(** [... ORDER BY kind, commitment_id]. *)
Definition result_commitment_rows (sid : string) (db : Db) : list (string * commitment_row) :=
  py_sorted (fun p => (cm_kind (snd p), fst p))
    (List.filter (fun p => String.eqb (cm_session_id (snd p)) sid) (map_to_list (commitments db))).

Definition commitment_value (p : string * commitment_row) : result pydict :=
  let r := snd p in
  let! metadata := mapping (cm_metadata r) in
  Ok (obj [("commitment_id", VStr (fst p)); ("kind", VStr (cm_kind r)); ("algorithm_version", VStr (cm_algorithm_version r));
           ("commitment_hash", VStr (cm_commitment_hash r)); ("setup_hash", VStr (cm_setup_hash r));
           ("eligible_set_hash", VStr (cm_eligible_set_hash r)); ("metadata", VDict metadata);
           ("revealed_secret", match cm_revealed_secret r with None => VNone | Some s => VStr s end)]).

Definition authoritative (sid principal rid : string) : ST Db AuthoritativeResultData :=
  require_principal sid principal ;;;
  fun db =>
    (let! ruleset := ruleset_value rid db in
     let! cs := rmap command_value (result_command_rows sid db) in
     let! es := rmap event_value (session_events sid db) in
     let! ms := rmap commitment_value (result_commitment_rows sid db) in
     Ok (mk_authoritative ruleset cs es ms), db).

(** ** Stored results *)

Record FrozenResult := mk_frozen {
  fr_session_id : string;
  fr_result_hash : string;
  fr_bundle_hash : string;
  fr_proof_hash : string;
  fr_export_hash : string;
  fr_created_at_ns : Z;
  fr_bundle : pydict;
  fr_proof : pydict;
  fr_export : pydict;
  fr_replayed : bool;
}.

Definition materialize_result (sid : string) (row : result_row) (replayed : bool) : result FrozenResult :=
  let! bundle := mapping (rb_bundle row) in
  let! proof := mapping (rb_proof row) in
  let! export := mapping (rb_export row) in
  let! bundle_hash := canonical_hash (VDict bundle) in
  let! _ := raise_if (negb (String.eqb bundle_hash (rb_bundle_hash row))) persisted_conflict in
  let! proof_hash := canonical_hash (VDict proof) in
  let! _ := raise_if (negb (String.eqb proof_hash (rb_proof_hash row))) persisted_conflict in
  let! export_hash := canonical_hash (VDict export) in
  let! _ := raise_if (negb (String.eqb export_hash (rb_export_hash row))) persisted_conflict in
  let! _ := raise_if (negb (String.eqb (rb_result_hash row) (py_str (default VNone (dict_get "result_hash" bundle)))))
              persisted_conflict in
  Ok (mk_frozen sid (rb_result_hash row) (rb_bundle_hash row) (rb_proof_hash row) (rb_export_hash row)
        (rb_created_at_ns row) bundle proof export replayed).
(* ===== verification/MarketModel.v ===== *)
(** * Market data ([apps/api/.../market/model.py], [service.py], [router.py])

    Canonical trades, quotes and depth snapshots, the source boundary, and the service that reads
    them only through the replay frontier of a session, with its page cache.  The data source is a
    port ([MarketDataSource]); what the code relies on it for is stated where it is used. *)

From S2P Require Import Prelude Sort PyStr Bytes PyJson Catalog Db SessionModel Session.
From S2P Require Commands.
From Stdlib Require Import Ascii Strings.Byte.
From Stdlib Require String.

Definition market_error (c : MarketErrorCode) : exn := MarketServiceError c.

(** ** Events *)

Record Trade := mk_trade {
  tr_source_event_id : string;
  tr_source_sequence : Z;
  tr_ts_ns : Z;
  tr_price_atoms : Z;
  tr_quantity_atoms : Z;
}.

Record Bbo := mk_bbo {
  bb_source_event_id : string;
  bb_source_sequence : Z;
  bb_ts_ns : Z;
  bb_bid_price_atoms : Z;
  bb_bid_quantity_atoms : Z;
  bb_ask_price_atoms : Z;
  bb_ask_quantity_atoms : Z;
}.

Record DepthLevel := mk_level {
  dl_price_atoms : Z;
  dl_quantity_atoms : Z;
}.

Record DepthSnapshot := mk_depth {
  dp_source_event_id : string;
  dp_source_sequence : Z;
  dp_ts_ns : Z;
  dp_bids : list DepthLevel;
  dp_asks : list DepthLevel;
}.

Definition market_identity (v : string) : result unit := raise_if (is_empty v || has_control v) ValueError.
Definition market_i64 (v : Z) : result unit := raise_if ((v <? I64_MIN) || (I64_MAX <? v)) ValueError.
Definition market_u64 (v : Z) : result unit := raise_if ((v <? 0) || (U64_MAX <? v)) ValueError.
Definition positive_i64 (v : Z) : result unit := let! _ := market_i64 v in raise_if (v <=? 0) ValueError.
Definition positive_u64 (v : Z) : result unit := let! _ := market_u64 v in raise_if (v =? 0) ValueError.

....

What do the lines of the material read, from the first through the line with "(List.filter (fun p"? Transcribe them exactly and stop there.

> _REPLY_:
(** [... ORDER BY kind, commitment_id]. *)
Definition result_commitment_rows (sid : string) (db : Db) : list (string * commitment_row) :=
  py_sorted (fun p => (cm_kind (snd p), fst p))
    (List.filter (fun p => String.eqb (cm_session_id (snd p)) sid) (map_to_list (commitments db))).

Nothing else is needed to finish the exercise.